A stack of newspapers waited on the table by the door, dailies from the local area, weekend editions from major cities in ten or fifteen states around, plus New York and California. Bobby took the stack to his desk and started methodically sorting through them, looking for the strange, the unusual, the suspicious. Every now and then he clipped a likely-looking article and added it to this file or that. A rash of mysterious deaths in Minnesota, an inexplicable fire in Nebraska, a deadly bridge collapse in Texas.
Halfway down the stack was the Peoria Journal Star, all the news from central Illinois that was fit to print. Or at least all the news that was interesting. Bobby never had reason to doubt a journalist's eye for the unusual. And central Illinois usually had plenty of the unusual going on.

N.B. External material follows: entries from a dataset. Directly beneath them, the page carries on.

Lemma calculate_totals_fails_iff_empty_witness :
  calculate_totals (mkManager [])
  = (Py.Raised (Py.ValueError "No persons available to calculate totals."),
     mkManager [])
  /\ calculate_totals (run (delete_person "Alice") alice_bob)
     = (Py.Returned ([], []), run (delete_person "Alice") alice_bob).
Proof.
  split.
  - apply (calculate_totals_fails_iff_empty (mkManager [])). reflexivity.
  - apply (calculate_totals_fails_iff_empty
             (run (delete_person "Alice") alice_bob)).
    + discriminate.
    + intros p [Hp | []]. now subst p.
Defined.

Section MonthRows.

Variables (split_amount : Q) (m : string).

Lemma rows_paid_sum (ps : list Person) :
  Py.sum (map row_paid (map (person_row split_amount m) ps))
  == Py.sum (map value (filter (in_month m) (flat_map expenses ps))).
Proof.
  induction ps as [|p ps IH]; simpl; [reflexivity|].
  rewrite sum_cons, IH, filter_app, map_app, sum_app. reflexivity.
Qed.

Lemma rows_should_pay_sum (ps : list Person) :
  Py.sum (map row_should_pay (map (person_row split_amount m) ps))
  == split_amount * inject_Z (Py.sum_int (map weight ps)).
Proof.
  induction ps as [|p ps IH]; simpl.
  - unfold Py.sum, Py.sum_int; simpl. ring.
  - rewrite sum_cons, IH, sum_int_cons, inject_Z_plus.
    unfold row_should_pay; simpl. ring.
Qed.
(** ** Walking through the lesson and the quiz *)

(** X8. From the first letter of a lesson, pressing Continue [k] times shows
    letter [k] of the lesson, for every [k] below the number of letters; one
    more press after the last letter starts the quiz at its first question,
    with nothing recorded by the walk. *)
Theorem continue_walks_the_lesson_then_starts_the_quiz letters st :
  mode st = learning -> currentIndex st = 0 -> 0 < length letters ->
  (∀ k, k < length letters ->
     mode (Nat.iter k (handleContinue letters) st) = learning
     ∧ currentIndex (Nat.iter k (handleContinue letters) st) = k)
  ∧ mode (Nat.iter (length letters) (handleContinue letters) st) = quiz
  ∧ currentIndex (Nat.iter (length letters) (handleContinue letters) st) = 0
  ∧ quizAnswers (Nat.iter (length letters) (handleContinue letters) st) = quizAnswers st
  ∧ droppedIcons (Nat.iter (length letters) (handleContinue letters) st) = droppedIcons st.
Proof.
  intros Hm Hi Hn.
  assert (Hwalk : ∀ k, k < length letters ->
            mode (Nat.iter k (handleContinue letters) st) = learning
            ∧ currentIndex (Nat.iter k (handleContinue letters) st) = k
            ∧ quizAnswers (Nat.iter k (handleContinue letters) st) = quizAnswers st
            ∧ droppedIcons (Nat.iter k (handleContinue letters) st) = droppedIcons st).
  { induction k as [|k IH]; intros Hk; [done|].
    destruct IH as (IHm & IHi & IHa & IHd); [lia|].
    rewrite !Nat.iter_succ. set (s := Nat.iter k (handleContinue letters) st) in *.
    unfold handleContinue. rewrite IHi.
    rewrite bool_decide_eq_true_2 by lia. simpl. split_and!; [done|lia|done..]. }
  split; [intros k Hk; destruct (Hwalk k Hk) as (? & ? & _); done|].
  destruct (length letters) as [|n] eqn:Hlen; [lia|].
  destruct (Hwalk n) as (IHm & IHi & IHa & IHd); [lia|].
  rewrite !Nat.iter_succ. set (s := Nat.iter n (handleContinue letters) st) in *.
  unfold handleContinue. rewrite IHi, Hlen.
  rewrite bool_decide_eq_false_2 by lia. done.
Qed.

Lemma continue_walks_the_lesson_then_starts_the_quiz_witness :
  let letters := letters (run (getLevelData 1) []) in
  0 < length letters
  ∧ mode (Nat.iter 4 (handleContinue letters) (initialState learning)) = quiz
  ∧ currentIndex (Nat.iter 3 (handleContinue letters) (initialState learning)) = 3.
Proof.
  intros letters.
  assert (Hn : 0 < length letters) by (vm_compute; lia).
  destruct (continue_walks_the_lesson_then_starts_the_quiz letters (initialState learning)
              eq_refl eq_refl Hn) as (Hwalk & Hquiz & _).
  split; [exact Hn|]. split; [exact Hquiz|].
  apply (Hwalk 3). vm_compute. lia.
Defined.

Lemma handleSubmitQuiz_keeps tierType levelNumber qs sa pa st w :
  let out := handleSubmitQuiz tierType levelNumber qs sa pa st w in
  mode out.1 = mode st ∧ currentIndex out.1 = currentIndex st
  ∧ quizAnswers out.1 = quizAnswers st
  ∧ wordSpellingAnswers out.1 = wordSpellingAnswers st
  ∧ droppedIcons out.1 = droppedIcons st.
Proof.
  cbv zeta. unfold handleSubmitQuiz.
  destruct (truthy _); destruct (advances _ _);
    destruct (bool_decide (levelNumber = 5%Z));
    destruct sa as [|[] ?]; destruct pa as [|? [[]]]; done.
Qed.

Lemma handleDrop_keeps qs questionId l st :
  let st' := handleDrop qs questionId l st in
  mode st' = mode st ∧ currentIndex st' = currentIndex st
  ∧ wordSpellingAnswers st' = wordSpellingAnswers st
  ∧ ∀ j, j ≠ questionId -> quizAnswers st' !! j = quizAnswers st !! j.
Proof.
  cbv zeta. unfold handleDrop.
  destruct (truthy _); [|done]. simpl.
  destruct (qs !! currentIndex st) as [q|]; [|done].
  destruct (type q), (pairs q) as [ps|]; try done.
  destruct (forallb _ ps); [|done]. simpl.
  split_and!; try done. intros j Hj. by rewrite lookup_insert_ne.
Qed.

Lemma handleWordDrop_keeps w k st :
  let st' := handleWordDrop w k st in
  mode st' = mode st ∧ currentIndex st' = currentIndex st
  ∧ quizAnswers st' = quizAnswers st
  ∧ ∀ j, j ≠ currentIndex st -> wordSpellingAnswers st' !! j = wordSpellingAnswers st !! j.
Proof.
  cbv zeta. unfold handleWordDrop.
  destruct (truthy _); [|done]. simpl.
  split_and!; try done. intros j Hj. by rewrite lookup_insert_ne.
Qed.

(** What one event of the quiz does to the position and to the answers of
    the questions other than the current one. *)
Lemma quizStep_keeps tierType levelNumber qs q e st w :
  qs !! currentIndex st = Some q -> mode st = quiz ->
  let s' := quizStep tierType levelNumber qs q e st w in
  mode s'.1 = quiz
  ∧ currentIndex s'.1 < length qs
  ∧ ∀ j, j ≠ currentIndex st ->
      quizAnswers s'.1 !! j = quizAnswers st !! j
      ∧ wordSpellingAnswers s'.1 !! j = wordSpellingAnswers st !! j.
Proof.
  intros Hq Hm. pose proof (lookup_lt_Some _ _ _ Hq) as Hlt. cbv zeta.
  destruct e; unfold quizStep; try done.
  - destruct (_ && _); [|done]. simpl. split_and!; [done..|].
    intros j Hj. by rewrite lookup_insert_ne.
  - case_bool_decide; [|done]. simpl. split_and!; [done..|].
    intros j Hj. by rewrite lookup_insert_ne.
  - destruct (_ || _); [|done]. by destruct (getIconBank levelNumber !! i).
  - case_bool_decide; [|done].
    destruct (default [] (pairs q) !! i) as [p|]; [|done]. simpl.
    destruct (handleDrop_keeps qs (currentIndex st) (pair_letter p) st)
      as (Hm' & Hi' & Hw' & Ha').
    rewrite Hm', Hi', Hw'. split_and!; [done..|]. intros j Hj. split; [by apply Ha'|done].
  - destruct (_ && _); [|done]. simpl.
    destruct (handleWordDrop_keeps (default "" (word q)) idx st)
      as (Hm' & Hi' & Ha' & Hw').
    rewrite Hm', Hi', Ha'. split_and!; [done..|]. intros j Hj. split; [done|by apply Hw'].
  - case_bool_decide; [|done]. simpl. split_and!; [done|lia|done].
  - destruct (isComplete q st); [|done]. unfold handleNext, isLastQuestion.
    case_bool_decide as Hlast.
    + destruct (handleSubmitQuiz_keeps tierType levelNumber qs saveAnswer progressAnswer st w)
        as (Hm' & Hi' & Ha' & Hw' & _).
      rewrite Hm', Hi', Ha', Hw'. done.
    + simpl. split_and!; [done|lia|done].
Qed.

(** X9. Whatever the user does on the page, while the quiz is on the screen
    the current index points at a question of the quiz: Previous never goes
    below the first question and Next never goes past the last one. *)
Theorem quiz_index_stays_inside_the_quiz tierType levelNumber data es initialMode w :
  0 < length (questions data) ->
  let s := runEvents tierType levelNumber data es (initialState initialMode, w) in
  mode s.1 = quiz -> is_Some (questions data !! currentIndex s.1).
Proof.
  intros Hne s Hm. apply lookup_lt_is_Some_2.
  assert (Hinv : ∀ es s0,
    (mode s0.1 = quiz -> currentIndex s0.1 < length (questions data)) ->
    let s1 := runEvents tierType levelNumber data es s0 in
    mode s1.1 = quiz -> currentIndex s1.1 < length (questions data)).
  { clear es s Hm. induction es as [|e es IH]; intros s0 H0; [done|].
    simpl. apply IH. clear IH. destruct s0 as [st w0]. simpl in H0.
    unfold step. destruct (usesCameraQuiz tierType); [done|].
    destruct (mode st) eqn:Hmode.
    - destruct e, (letters data !! currentIndex st); simpl; try (by rewrite Hmode).
      unfold handleContinue. case_bool_decide; simpl; [by rewrite Hmode|done].
    - destruct (showResults st).
      + destruct e; simpl; try done; intros _; by apply H0.
      + destruct (questions data !! currentIndex st) as [q|] eqn:Hq;
          [|simpl; intros _; by apply H0].
        intros _.
        by destruct (quizStep_keeps tierType levelNumber (questions data) q e st w0 Hq Hmode)
          as (_ & ? & _). }
  apply (Hinv es (initialState initialMode, w)); [done|exact Hm].
Qed.

Lemma quiz_index_stays_inside_the_quiz_witness :
  let s := Scenario.play (Scenario.untilMatched ++ [Previous; Previous; Previous; Previous])
             Scenario.signedIn in
  0 < length (questions Scenario.level1)
  ∧ mode s.1 = quiz
  ∧ is_Some (questions Scenario.level1 !! currentIndex s.1).
Proof.
  intros s.
  assert (Hn : 0 < length (questions Scenario.level1)) by (vm_compute; lia).
  assert (Hm : mode s.1 = quiz) by (vm_compute; reflexivity).
  split; [exact Hn|]. split; [exact Hm|].
  exact (quiz_index_stays_inside_the_quiz beginner 1 Scenario.level1
           (Scenario.untilMatched ++ [Previous; Previous; Previous; Previous])
           quiz Scenario.signedIn Hn Hm).
Defined.

(** X10. Until the results are shown, an event changes the recorded answer
    (typed, chosen, matched or spelled) of the current question only: the
    answers of all other questions survive any event, navigation
    included. *)
Theorem events_touch_the_current_question_only tierType levelNumber data e st w j :
  showResults st = false -> j ≠ currentIndex st ->
  let s' := step tierType levelNumber data e (st, w) in
  quizAnswers s'.1 !! j = quizAnswers st !! j
  ∧ wordSpellingAnswers s'.1 !! j = wordSpellingAnswers st !! j.
Proof.
  intros Hres Hj. cbv zeta. unfold step. rewrite Hres.
  destruct (usesCameraQuiz tierType); [done|].
  destruct (mode st) eqn:Hmode.
  - destruct e, (letters data !! currentIndex st); simpl; try done.
    unfold handleContinue. by case_bool_decide.
  - destruct (questions data !! currentIndex st) as [q|] eqn:Hq; [|done].
    destruct (quizStep_keeps tierType levelNumber (questions data) q e st w Hq Hmode)
      as (_ & _ & H).
    by apply H.
Qed.

Lemma events_touch_the_current_question_only_witness :
  let s := Scenario.play (take 6 Scenario.untilMatched ++ [DragIcon 1]) Scenario.signedIn in
  showResults s.1 = false
  ∧ 0 ≠ currentIndex s.1
  ∧ quizAnswers (step beginner 1 Scenario.level1 (DropOnPair 0) (s.1, s.2)).1 !! 0
    = quizAnswers s.1 !! 0.
Proof.
  intros s.
  assert (Hres : showResults s.1 = false) by (vm_compute; reflexivity).
  assert (Hj : 0 ≠ currentIndex s.1) by (vm_compute; lia).
  split; [exact Hres|]. split; [exact Hj|].
  exact (proj1 (events_touch_the_current_question_only beginner 1 Scenario.level1
                  (DropOnPair 0) s.1 s.2 0 Hres Hj)).
Defined.

(** ** The camera quiz session, question by question *)

Lemma quiz_currentLetter_lookup qs st :
  CameraQuizPage.currentQuestionIndex st < length qs ->
  qs !! CameraQuizPage.currentQuestionIndex st = Some (CameraQuizPage.currentLetter qs st).
Proof.
  intros Hi. unfold CameraQuizPage.currentLetter.
  by destruct (lookup_lt_is_Some_2 qs _ Hi) as [x ->].
Qed.

(** Recording the current question and moving on, or finishing on the last
    question, keeps the session invariant. *)
Lemma session_advance tierType levelNumber qs userId st w b :
  sessionInvariant tierType levelNumber qs userId (st, w) ->
  CameraQuizPage.showResults st = false ->
  let updated := CameraQuizPage.evaluationResults st
                 ++ [mkEvaluation (CameraQuizPage.currentLetter qs st) b] in
  let st1 := CameraQuizPage.setEvaluationResults updated st in
  sessionInvariant tierType levelNumber qs userId
    (if bool_decide (Z.of_nat (CameraQuizPage.currentQuestionIndex st)
                     < Z.of_nat (length qs) - 1)%Z
     then (CameraQuizPage.setError "" (CameraQuizPage.setResult None
             (CameraQuizPage.setCurrentQuestionIndex
                (CameraQuizPage.currentQuestionIndex st + 1) st1)), w)
     else CameraQuizPage.finish tierType levelNumber qs updated st1 w).
Proof.
  intros (Hu & Hinv) Hres. simpl in Hu, Hinv. rewrite Hres in Hinv.
  destruct Hinv as [Hletters Hi]. cbv zeta.
  assert (Hnext : ev_letter <$> (CameraQuizPage.evaluationResults st
                    ++ [mkEvaluation (CameraQuizPage.currentLetter qs st) b])
                  = take (S (CameraQuizPage.currentQuestionIndex st)) qs).
  { rewrite fmap_app, Hletters. simpl.
    by rewrite (take_S_r _ _ _ (quiz_currentLetter_lookup qs st Hi)). }
  case_bool_decide as Hlt.
  - split; [done|]. simpl. rewrite Hres. split; [|lia].
    rewrite Hnext. f_equal. lia.
  - unfold CameraQuizPage.finish. rewrite Hu.
    assert (Hall : ev_letter <$> (CameraQuizPage.evaluationResults st
                     ++ [mkEvaluation (CameraQuizPage.currentLetter qs st) b]) = qs).
    { rewrite Hnext. apply take_ge. lia. }
    destruct (truthy userId) eqn:Ht; (split; [done|]);
      cbn [fst snd CameraQuizPage.showResults CameraQuizPage.setShowResults
           CameraQuizPage.setEvaluationResults CameraQuizPage.evaluationResults];
      (split; [done|]).
    + intros _. unfold send, correctCount. cbn [sent]. by rewrite last_snoc.
    + intros Ht'. congruence.
Qed.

He added another potential grave disturbance to the file he was making for the Pekin area, then paused with his finger on the police reports page: arrests, charges, warrants. Les Baker was being charged with multiple counts of domestic battery and child endangerment, but there on the same page was Les Baker trying to charge James Novak with battery against himself. And a little further down...missing: James Novak, ten years old.
Bobby flipped back through the paper, eyes roving restlessly back and forth. Surely there must be an article, however small, on such a bizzarre incident. And there it was, Les Baker found bruised and semi-conscious in his home, raving about how his ten-year-old foster son had beaten him, then run. "The kid was possessed," the man had raved. "His eyes were all wrong."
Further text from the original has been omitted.